April 28, 2013 by John Chilson
On their Facebook page, the owners of the Black Cat Tavern in Sellwood announced that they are shutting down their bar on June 30. The property owners are most certainly going to demolish the bar and – I’m taking a wild guess here – are going to build mixed-use condos.
That might be a good thing for the neighborhood. More density, more shops on the ground floor, and for neighbors, the backyard section of the bar will no longer annoy them.
But, really, it’s not a good thing. In fact, it’s very bad.
It’s a typical neighborhood bar, bordering on dive, but not quite. They sell the usual bar fodder and offer shuffleboard, a popular attraction for patrons. But it’s more than a bar. It’s a part of a Portland that’s quickly disappearing. Portland’s blue collar heritage is definitely becoming a thing of the past – and so are bars where locals, younger families, and grizzled old Portlanders can rub shoulders and get a cold one.
When an establishment like the Black Cat gets clobbered, it’s gone, and so is the fabric of the neighborhood with it. Places like the Black Cat don’t get the ink that, say, a historically significant building would if it was threatened by the wrecking ball. But, they’re just as important to our communities and what makes Portland’s neighborhoods special and livable.

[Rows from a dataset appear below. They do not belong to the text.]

Fixpoint parseline (k : nat) : M nat cmd :=
  match k with
  | O => nofuel
  | S k' =>
      let* c := parsepipe k' in
      let* c := parseback k' c in
      let* r := peek [59] in
      if r then
        let* _ := gettoken in
        let* c' := parseline k' in
        ret (LIST c c')
      else ret c
  end
with parsepipe (k : nat) : M nat cmd :=
  match k with
  | O => nofuel
  | S k' =>
      let* c := parseexec k' in
      let* r := peek [124] in
      if r then
        let* _ := gettoken in
        let* c' := parsepipe k' in
        ret (PIPE c c')
      else ret c
  end
with parseexec (k : nat) : M nat cmd :=
  match k with
  | O => nofuel
  | S k' =>
      let* r := peek [40] in
      if r then parseblock k' else
      let* c := parseredirs k' (EXEC []) in
      parseargs k' 0 c
  end
with parseblock (k : nat) : M nat cmd :=
  match k with
  | O => nofuel
  | S k' =>
      let* r := peek [40] in
      if negb r then panic "parseblock" else
      let* _ := gettoken in
      let* c := parseline k' in
      let* r := peek [41] in
      if negb r then panic "syntax - missing )" else
      let* _ := gettoken in
      parseredirs k' c
  end.
End parser.

(** nulterminate(): the line with a NUL after each string of the tree. *)
Fixpoint nulterminate (c : cmd) (buf : list Z) : list Z :=
  match c with
  | EXEC argv => fold_left (fun buf a => <[snd a := 0]> buf) argv buf
  | REDIR sub file _ _ => <[snd file := 0]> (nulterminate sub buf)
  | PIPE l r | LIST l r => nulterminate r (nulterminate l buf)
  | BACK sub => nulterminate sub buf
  end.

(** The string at a pointer. *)
Definition str_at (buf : list Z) (p : nat * nat) : list Z := Console.cstr (drop (fst p) buf).

Section shell.
Context {S : Type} `{!Usys S}.

Definition sh_panic {A} (msg : string) : M S A := printf 2 ("%s" +:+ nl) [KStr (chars msg)];;; u_exit.
Definition fork1 : M S Z :=
  let* pid := u_fork in
  if pid =? -1 then sh_panic "fork" else ret pid.

(** parsecmd(): the tree, and the line it points into. *)
Definition parsecmd (k : nat) (buf : list Z) : M S (cmd * list Z) :=
  match parseline buf k 0%nat with
  | Done c s =>
      let s := skip buf s in
      if (s =? es buf)%nat then ret (c, nulterminate c buf)
      else printf 2 ("leftovers: %s" +:+ nl) [KStr (str_at buf (s, s))];;; sh_panic "syntax"
  | Panic msg => sh_panic msg
  | NoFuel => nofuel
  | _ => undef
  end.

(** One end of a pipe becomes descriptor [fd] of the child. *)
Definition pipe_end (fd from : Z) (p : Z * Z) : M S unit :=
  let* _ := u_close fd in
  let* _ := u_dup from in
  let* _ := u_close (fst p) in
  let* _ := u_close (snd p) in
  ret tt.

(** runcmd(); exit() ends every branch. *)
Fixpoint runcmd (buf : list Z) (c : cmd) : M S unit :=
  match c with
  | EXEC [] => u_exit
  | EXEC (a :: _ as argv) =>
      let* _ := u_exec (str_at buf a) (map (str_at buf) argv) in
      printf 2 ("exec %s failed" +:+ nl) [KStr (str_at buf a)];;;
      u_exit
  | REDIR sub file mode fd =>
      let* _ := u_close fd in
      let* r := u_open (str_at buf file) mode in
      if r <? 0 then printf 2 ("open %s failed" +:+ nl) [KStr (str_at buf file)];;; u_exit else
      runcmd buf sub;;;
      u_exit
  | LIST l r =>
      let* pid := fork1 in
      (if pid =? 0 then runcmd buf l else ret tt);;;
      let* _ := u_wait in
      runcmd buf r;;;
      u_exit
  | PIPE l r =>
      let* p := u_pipe in
      match p with
      | None => sh_panic "pipe"
      | Some p =>
          let* pid := fork1 in
          (if pid =? 0 then pipe_end 1 (snd p) p;;; runcmd buf l else ret tt);;;
          let* pid := fork1 in
          (if pid =? 0 then pipe_end 0 (fst p) p;;; runcmd buf r else ret tt);;;
          let* _ := u_close (fst p) in
          let* _ := u_close (snd p) in
          let* _ := u_wait in
          let* _ := u_wait in
          u_exit
      end
  | BACK sub =>
      let* pid := fork1 in
      (if pid =? 0 then runcmd buf sub else ret tt);;;
      u_exit
  end.

(** getcmd(): the line, or [None] at the end of the input. *)
Definition getcmd (nbuf : Z) : M S (option (list Z)) :=
  printf 2 "$ " [];;;
  let* line := gets nbuf in
  let line := Console.cstr line in
  ret (if bool_decide (line = []) then None else Some line).

Fixpoint open_console (k : nat) : M S unit :=
  match k with
  | O => nofuel
  | Datatypes.S k' =>
      let* fd := u_open console_name O_RDWR in
      if fd <? 0 then ret tt
      else if 3 <=? fd then let* _ := u_close fd in ret tt
      else open_console k'
  end.

(** One round of the loop of main(), on the line [line] (without its NUL). *)
Definition sh_line (line : list Z) : M S unit :=
  match line with
  | 99 :: 100 :: 32 :: rest =>
      let dir := Console.cstr (removelast rest) in
      let* r := u_chdir dir in
      when (r <? 0) (printf 2 ("cannot cd %s" +:+ nl) [KStr dir])
  | _ =>
      let* pid := fork1 in
      (if pid =? 0 then
         let* r := parsecmd (4 * length line + 8) (line ++ [0]) in
         runcmd (snd r) (fst r)
       else ret tt);;;
      let* _ := u_wait in
      ret tt
  end.
Fixpoint sh_loop (k : nat) : M S unit :=
  match k with
  | O => nofuel
  | Datatypes.S k' =>
      let* line := getcmd 100 in
      match line with
      | Some line => sh_line line;;; sh_loop k'
      | None => u_exit
      end
  end.
Definition sh_main (k : nat) : M S unit := open_console k;;; sh_loop k.
End shell.

(** ** Specifications *)

(** The strings of a tree, in the order of nulterminate(), and a tree with other strings. *)
Fixpoint strings {P} (c : cmd_of P) : list P :=
  match c with
  | EXEC argv => argv
  | REDIR sub file _ _ => strings sub ++ [file]
  | PIPE l r | LIST l r => strings l ++ strings r
  | BACK sub => strings sub
  end.
Fixpoint cmd_map {P Q} (f : P -> Q) (c : cmd_of P) : cmd_of Q :=
  match c with
  | EXEC argv => EXEC (map f argv)
  | REDIR sub file mode fd => REDIR (cmd_map f sub) (f file) mode fd
  | PIPE l r => PIPE (cmd_map f l) (cmd_map f r)
  | LIST l r => LIST (cmd_map f l) (cmd_map f r)
  | BACK sub => BACK (cmd_map f sub)
  end.

(** The words that print a tree: as a simple command with its redirections (level 0), a pipeline
    (1), a pipeline with '&'s (2), a whole line (3); in parentheses where the level is too low. *)
Definition redir_op (fd : Z) : list Z := if fd =? 0 then [60] else [62].
Definition parens (ts : list (list Z)) : list (list Z) := [40] :: ts ++ [[41]].
Fixpoint show (lv : nat) (t : cmd_of (list Z)) : list (list Z) :=
  match t with
  | EXEC argv => argv
  | REDIR sub file _ fd => show 0 sub ++ [redir_op fd; file]
  | PIPE l r => let ts := show 0 l ++ [124] :: show 1 r in if (1 <=? lv)%nat then ts else parens ts
  | BACK sub => let ts := show 2 sub ++ [[38]] in if (2 <=? lv)%nat then ts else parens ts
  | LIST l r => let ts := show 2 l ++ [59] :: show 3 r in if (3 <=? lv)%nat then ts else parens ts
  end.
Definition text (ts : list (list Z)) : list Z := concat (map (fun t => t ++ [32]) ts).

(** The trees that can be typed: words of word characters, at most nine arguments, and the modes
    of the redirections that the shell has. *)
Definition word (w : list Z) : Prop := w <> [] /\ Forall (fun c => c <> 0 /\ in_word c = true) w.
Fixpoint typable (t : cmd_of (list Z)) : Prop :=
  match t with
  | EXEC argv => Forall word argv /\ (length argv < MAXARGS)%nat
  | REDIR sub file mode fd => typable sub /\ word file /\
      (mode = O_RDONLY /\ fd = 0 \/ mode = Z.lor O_WRONLY O_CREATE /\ fd = 1)
  | PIPE l r | LIST l r => typable l /\ typable r
  | BACK sub => typable sub
  end.

(** ** Lemmas *)

(** *** Tokens *)
Definition symbol (t : list Z) : Prop := t ∈ [[60]; [124]; [62]; [38]; [59]; [40]; [41]].
Definition token (t : list Z) : Prop := word t \/ symbol t.
Definition code (t : list Z) : Z := match t with [c] => if in_str symbols c then c else 97 | _ => 97 end.
Definition first (ts : list (list Z)) : Z := match ts with (c :: _) :: _ => c | _ => 0 end.

Lemma token_first t ts : token t -> exists c t', t = c :: t' /\ first (t :: ts) = c /\ c <> 0 /\ in_str whitespace c = false.
Proof.
  intros [[Hne Hw]|Hs].
  - destruct t as [|c t]; [done|]. exists c, t. apply Forall_cons in Hw as [[H0 Hc] _]. split_and!; try done.
    unfold in_word in Hc. by destruct (in_str whitespace c).
  - unfold symbol in Hs. set_unfold in Hs. destruct_or! Hs; subst; eexists _, _; by split_and!.
Qed.

Lemma text_cons t ts : text (t :: ts) = t ++ 32 :: text ts.
Proof. unfold text. simpl. by rewrite <- app_assoc. Qed.

Lemma word_code t : word t -> code t = 97 /\ in_str symbols (first [t]) = false.
Proof.
  intros [Hne Hw]. destruct t as [|c t]; [done|]. apply Forall_cons in Hw as [[H0 Hc] _].
  unfold in_word in Hc. apply andb_true_iff in Hc as [_ Hc%negb_true_iff]. cbn [code first]. rewrite Hc. by destruct t.
Qed.

(** A word does not start with a symbol. *)
Lemma word_not_symbol toks w ts : word w -> toks ⊆ symbols -> in_str toks (first (w :: ts)) = false.
Proof.
  intros Hw Htoks. destruct (word_code w Hw) as [_ Hs]. change (first (w :: ts)) with (first [w]).
  apply not_true_iff_false. intros (d & Hd & E)%existsb_exists. apply Z.eqb_eq in E. rewrite E in Hs.
  apply not_true_iff_false in Hs. apply Hs, existsb_exists. exists d. rewrite Z.eqb_refl. split; [|done].
  apply list_elem_of_In, Htoks. by apply list_elem_of_In.
Qed.

Section reading.
Context (buf : list Z).

Lemma ch_hd i : ch buf i = hd 0 (drop i buf).
Proof. unfold ch. revert i. induction buf as [|b l IH]; intros [|i]; simpl; done. Qed.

But what’s one neighborhood bar, right? To the immediate neighbors, they’ll notice, they’ll mourn and life goes on (and so does the new condo). But yet another bar or small restaurant or small mom/pop shop down the street or in another neighborhood gets bulldozed, and things start to add up. Until one day, Portland looks around and wonders what happened to its past, character and its place.